(** while process lookups are stable, the process cache is invisible: from
    a coherent cache the router records what an uncached lookup finds, and
    leaves a coherent cache.  The cache may evict entries at will; it must
    only return entries that were added under the same key. *)
Theorem process_cache_transparent searcher md cache :
  (forall c k v k' v', r_cacheGet rt (r_cacheAdd rt c k v) k' = Some v' ->
     (k' = k /\ v' = v) \/ r_cacheGet rt c k' = Some v') ->
  r_processSearcher rt = Some searcher -> cacheCoherent searcher cache ->
  (searchProcessInfo rt md cache).1 = uncachedProcessInfo searcher md /\
  cacheCoherent searcher (searchProcessInfo rt md cache).2.
Proof.
  intros Hadd Hs Hc. unfold searchProcessInfo, uncachedProcessInfo. rewrite Hs.
  destruct (_ || _); [done|]. unfold findProcessInfoCached.
  destruct (r_cacheGet rt cache _) as [entry|] eqn:Hg.
  - pose proof (Hc _ _ _ _ Hg) as ->. by destruct (FindProcessInfo _ _ _ _ _).
  - set (e := FindProcessInfo _ _ _ _ _).
    assert (Hc' : cacheCoherent searcher
      (r_cacheAdd rt cache (ic_Network md, r_AddrPort rt (ic_Source md), processDestination rt md) e)).
    { intros n s d v Hv. apply Hadd in Hv as [[Hk ->]|Hv]; [by simplify_eq|by apply Hc]. }
    destruct e; done.
Qed.

(** ** Destination overrides *)

Definition overrides (o : RuleActionRouteOptions) : bool :=
  Socksaddr_IsValid (OverrideAddress o) || (0 <? OverridePort o).

(** The destination after a list of options: the last override of the address
    and the last override of the port win independently. *)
Definition overridden (destination : Socksaddr) (os : list RuleActionRouteOptions) : Socksaddr :=
  let addr := list.last (filter (fun o => Socksaddr_IsValid (OverrideAddress o) = true) os) in
  let port := list.last (filter (fun o => (0 <? OverridePort o) = true) os) in
  mkSocksaddr (match addr with Some o => sa_Addr (OverrideAddress o) | None => sa_Addr destination end)
    (match port with Some o => OverridePort o | None => sa_Port destination end)
    (match addr with Some o => sa_Fqdn (OverrideAddress o) | None => sa_Fqdn destination end).

(** The options outside the overrides do not touch these fields. *)
Lemma applyRouteOptions_override o m :
  ic_Destination (applyRouteOptions o m) = ic_Destination (applyOverride o m) /\
  ic_RouteOriginalDestination (applyRouteOptions o m) = ic_RouteOriginalDestination (applyOverride o m).
Proof.
  assert (Hn : forall m, ic_Destination (applyNetworkOptions o m) = ic_Destination m /\
    ic_RouteOriginalDestination (applyNetworkOptions o m) = ic_RouteOriginalDestination m).
  { intros x. unfold applyNetworkOptions. destruct (NetworkStrategy o), (nonempty (NetworkType o)),
      (nonempty (FallbackNetworkType o)), (negb (FallbackDelay o =? 0)); split; reflexivity. }
  assert (Hu : forall m, ic_Destination (applyUDPOptions o m) = ic_Destination m /\
    ic_RouteOriginalDestination (applyUDPOptions o m) = ic_RouteOriginalDestination m).
  { intros x. unfold applyUDPOptions.
    destruct (UDPDisableDomainUnmapping o), (UDPConnect o), (0 <? UDPTimeout o); split; reflexivity. }
  assert (Ht : forall m, ic_Destination (applyTLSOptions o m) = ic_Destination m /\
    ic_RouteOriginalDestination (applyTLSOptions o m) = ic_RouteOriginalDestination m).
  { intros x. unfold applyTLSOptions.
    destruct (TLSFragment o), (TLSRecordFragment o), (negb (String.eqb (TLSSpoof o) "")); split; reflexivity. }
  unfold applyRouteOptions.
  split; [by rewrite (proj1 (Ht _)), (proj1 (Hu _)), (proj1 (Hn _))|by rewrite (proj2 (Ht _)), (proj2 (Hu _)), (proj2 (Hn _))].
Qed.

Lemma applyOverride_destination o m : ic_Destination (applyOverride o m) = overridden (ic_Destination m) [o].
Proof.
  unfold applyOverride, overridden. rewrite !filter_cons, !filter_nil.
  destruct (Socksaddr_IsValid (OverrideAddress o)), (0 <? OverridePort o),
    (Socksaddr_IsValid (ic_RouteOriginalDestination m)); cbn [negb orb andb]; repeat case_decide; try done;
    destruct m as [? ? ? ? ? [a p f]]; reflexivity.
Qed.

Lemma overridden_snoc d os o : overridden d (os ++ [o]) = overridden (overridden d os) [o].
Proof.
  unfold overridden. rewrite !list.filter_app, !last_app, !filter_cons, !filter_nil.
  repeat case_decide; reflexivity.
Qed.

Lemma overridden_none d os : anyb os overrides = false -> overridden d os = d.
Proof.
  induction os as [|o os IH] using rev_ind; intros Ha; [by destruct d|].
  unfold anyb in Ha. rewrite existsb_app in Ha. apply orb_false_iff in Ha as [Hos Ho].
  rewrite overridden_snoc, IH by done. cbn in Ho. rewrite orb_false_r in Ho. apply orb_false_iff in Ho as [Hv Hp].
  unfold overridden. rewrite !filter_cons, !filter_nil, Hv, Hp. by destruct d.
Qed.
--
▶ PROBLEM DETAILS
In how many lines of the listing does the word "intros" appear? Give the number by itself.

▶ OUTPUT
6